We know that, given a set $X$, there exists at least one choice function $f:X\rightarrow\cup X$ thanks to the Axiom of Choice (AC).
Can we conclude that all choice functions for a generic set $X$ exist?
Do we have any information regarding the cardinality of the set of choice functions?
To an extent, this question doesn't make any sense.
The existence of an object is measured against a fixed universe. Namely, either there is or there is a choice function to begin with. And a set is either finite or empty or infinite or uncountable, or anything, in a given context and a fixed universe.
The set of all choice functions always exists. It is a consequence of how we define a choice function, as well as the other axioms of set theory. The axiom of choice merely implies that this set is not empty.
What is true, however, is that if we have a single choice function, provided that the family is not a family of singletons, there will be other choice functions as well. Indeed, we can combine all sort of choice functions together, and we can do all kind of "crazy things" to show that if there are two choice functions we can define a third (provided the family is not just one pair and a bunch of singletons), etc. But, this has nothing to do with the axiom of choice and everything to do with the other axioms of set theory.

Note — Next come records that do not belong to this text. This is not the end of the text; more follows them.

(** A callback whose object is alive. *)
Lemma safe_runTask k s : (forall cb, k = TcpConnection.TWriteComplete cb -> alive (world s) cb) ->
  runTask k s <> inl CFreed.
Proof.
  intros Hk. destruct k as [|cb| | | |]; cbn [runTask]; try apply safe_tcp.
  unfold writeComplete. assert (freed cb (world s) = false) as ->.
  { destruct cb as [|i]; [done|]. cbn. by destruct (Hk _ eq_refl i eq_refl) as [d ->]. }
  destruct (run_callback cb (world s)) as [[[chunk|]|e|] w]; try done. apply safe_tcp.
Qed.

(** *** The steps *)

(** An invariant is kept, and nothing that is gone is used. *)
Definition sound (Q : t -> Prop) (r : crash + t) : Prop :=
  r <> inl CFreed /\ forall p, r = inr p -> Q p.

Lemma sound_inr (Q : t -> Prop) p : Q p -> sound Q (inr p).
Proof. intros Hp. split; [done|]. by intros ? [= <-]. Qed.

Lemma sound_bind (Q R : t -> Prop) r f : sound Q r -> (forall p, Q p -> sound R (f p)) ->
  sound R (match r with inl x => inl x | inr p => f p end).
Proof. intros [Hs Hq] Hf. destruct r as [x|p]; [|by apply Hf, Hq]. split; [by intros [= ->]; apply Hs|done]. Qed.

Lemma run_typed all ks id f p :
  ks ⊆ all -> is_Some (links p !! id) ->
  (forall s, w_down (world s) = w_down (shared p) -> f s <> inl CFreed) ->
  (forall s, w_down (world s) = w_down (shared p) -> apart well_typed dead s -> stays well_typed dead (world s) (f s)) ->
  typed ks p -> sound (typed ks) (run all id f p).
Proof.
  intros Hks [lk El] Hs Hf Hp. unfold run. apply (sound_bind (typed ks)).
  - split; [|intros p'; by apply act_typed]. unfold act. rewrite El.
    pose proof (Hs (focus lk (shared p)) eq_refl) as Hn. destruct (f _); [intros [= ->]; by apply Hn|done].
  - intros p' Hp'. apply sound_inr. by apply release_typed.
Qed.

Lemma on_event_typed id f p :
  (forall s, f s <> inl CFreed) -> (forall s, apart well_typed dead s -> stays well_typed dead (world s) (f s)) ->
  typed [] p -> sound (typed []) (on_event id f p).
Proof.
  intros Hs Hf Hp. unfold on_event. destruct (links p !! id) as [lk|] eqn:El; [|by apply sound_inr].
  destruct (is_closed lk); [by apply sound_inr|]. apply run_typed; auto; done.
Qed.

Lemma handle_typed fuel e p : typed [] p -> sound (typed []) (handle fuel e p).
Proof.
  intros Hp. destruct e as [id fd os|id now r|id|id]; cbn [handle].
  - destruct (links p !! id) eqn:Ei; [by apply sound_inr|]. unfold connect.
    apply run_typed; [done|cbn; rewrite lookup_insert_eq; by eexists|intros; apply safe_establish| |by apply typed_connecting].
    intros s _. exact (stays_establish _ _ s).
  - apply on_event_typed; [apply safe_read|intros s; exact (stays_read _ _ fuel now r s)|done].
  - apply on_event_typed; [apply safe_tcp| |done]. intros s. apply (stays_tcp _ _). intros cb. apply hushed_handleWrite.
  - apply on_event_typed; [apply safe_tcp| |done]. intros s. apply (stays_tcp _ _). intros cb. apply hushed_handleClose.
Qed.

Lemma handleAll_typed fuel es : forall p, typed [] p -> sound (typed []) (handleAll fuel es p).
Proof.
  induction es as [|e es IH]; intros p Hp; cbn [handleAll]; [by apply sound_inr|].
  apply (sound_bind (typed [])); [by apply handle_typed|apply IH].
Qed.

Lemma runFunctors_typed all ks : forall p, ks ⊆ all -> typed ks p -> sound (typed []) (runFunctors all ks p).
Proof.
  induction ks as [|[id k] ks IH]; intros p Hks Hp; cbn [runFunctors]; [by apply sound_inr|].
  pose proof (ty_tasks _ _ Hp) as Ht. apply Forall_cons in Ht as [[Hi Hk] _]. cbn in Hi, Hk.
  assert (ks ⊆ all) as Hks' by set_solver.
  apply (sound_bind (typed ks)); [|intros; by apply IH]. apply run_typed; try done.
  - intros s Es. apply safe_runTask. intros cb -> i Ei. rewrite Es. by apply (Hk cb).
  - intros s Es Hs. apply (stays_runTask _ _); [|done]. intros cb ->.
    apply alive_not_dead. intros i Ei. rewrite Es. by apply (Hk cb).
  - by eapply typed_done.
Qed.

Lemma turn_typed fuel es p : typed [] p -> sound (typed []) (turn fuel es p).
Proof.
  intros Hp. unfold turn. apply (sound_bind (typed [])); [by apply handleAll_typed|]. intros p1 [Hw Hl Ht].
  unfold doPendingFunctors. apply (sound_bind (typed [])).
  - apply runFunctors_typed; [done|]. split; cbn; rewrite ?app_nil_r; done.
  - intros p2 Hp2. apply sound_inr. by apply release_typed, destroy_typed.
Qed.

Lemma loop_typed fuel ts : forall p, typed [] p -> sound (typed []) (loop fuel ts p).
Proof.
  induction ts as [|es ts IH]; intros p Hp; cbn [loop]; [by apply sound_inr|].
  apply (sound_bind (typed [])); [by apply turn_typed|apply IH].
Qed.

Lemma start_typed w : well_typed w -> typed [] (start w).
Proof. by split. Qed.

(** A turn ends with what is held, and no more. *)
Lemma turn_releases fuel es p p' : turn fuel es p = inr p' -> exists p1, p' = release [] p1.
Proof.
  unfold turn, doPendingFunctors. destruct (handleAll fuel es p); [done|].
  destruct (runFunctors _ _ _); [done|]. intros [= <-]. by eexists.
Qed.

Lemma captured_elem cb i : i ∈ captured cb -> cb = CbDownload i.
Proof. destruct cb as [|j]; intros Hi; [by apply not_elem_of_nil in Hi|]. by apply list_elem_of_singleton in Hi as ->. Qed.

Lemma typed_held p i : typed [] p -> i ∈ held [] p -> is_Some (w_down (shared p) !! i).
Proof.
  intros [Hw Hl Ht] [(c & lk & El & Hi)|(k & Hk & Hi)]%held_inv.
  - destruct (sn_apart _ _ (Hl c lk El)) as [[_ _ Hc Hb _] _]. apply elem_of_app in Hi as [Hi|Hi].
    + unfold context_holds in Hi. destruct (l_context lk) as [x|] eqn:Ex; cbn in Hi; [|by apply not_elem_of_nil in Hi].
      destruct (HttpContext.customContext_ x) as [[u|j]|] eqn:Ej; [by apply not_elem_of_nil in Hi| |by apply not_elem_of_nil in Hi].
      apply list_elem_of_singleton in Hi as ->. by apply (Hc x).
    + destruct (TcpConnection.writeCompleteCallback_ _) as [cb|] eqn:Ecb; [|by apply not_elem_of_nil in Hi].
      apply captured_elem in Hi as ->. by apply Hb.
  - destruct (proj1 (Forall_forall _ _) Ht k Hk) as [_ Ha]. unfold functor_holds in Hi.
    destruct (k.2) as [|cb| | | |] eqn:Ek; try by apply not_elem_of_nil in Hi.
    apply captured_elem in Hi as ->. by apply (Ha _ eq_refl).
Qed.

End typed.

For example, suppose that $\{A_n\mid n\in\Bbb N\}$ is a family of non-empty sets such that no infinitely many of them admit a choice function. And now consider $B_n=A_n\cup\{n\}$. Now $\{B_n\mid n\in\Bbb N\}$ does admit a choice function, namely $n\mapsto n$. But we can also alter this choice function on finitely many coordinates to pick members of the $A_n$s instead of the integer. We have a more complicated situation if an infinite subfamily does admit a choice function, too. But this is not because of the axiom of choice, this is merely because there exists a choice function to begin with. In the general the axiom of choice merely allows us to make that initial step, wherein the journey towards this chaos begins (and in a very deep sense, a journey from a much bigger and more complicated chaos also takes place).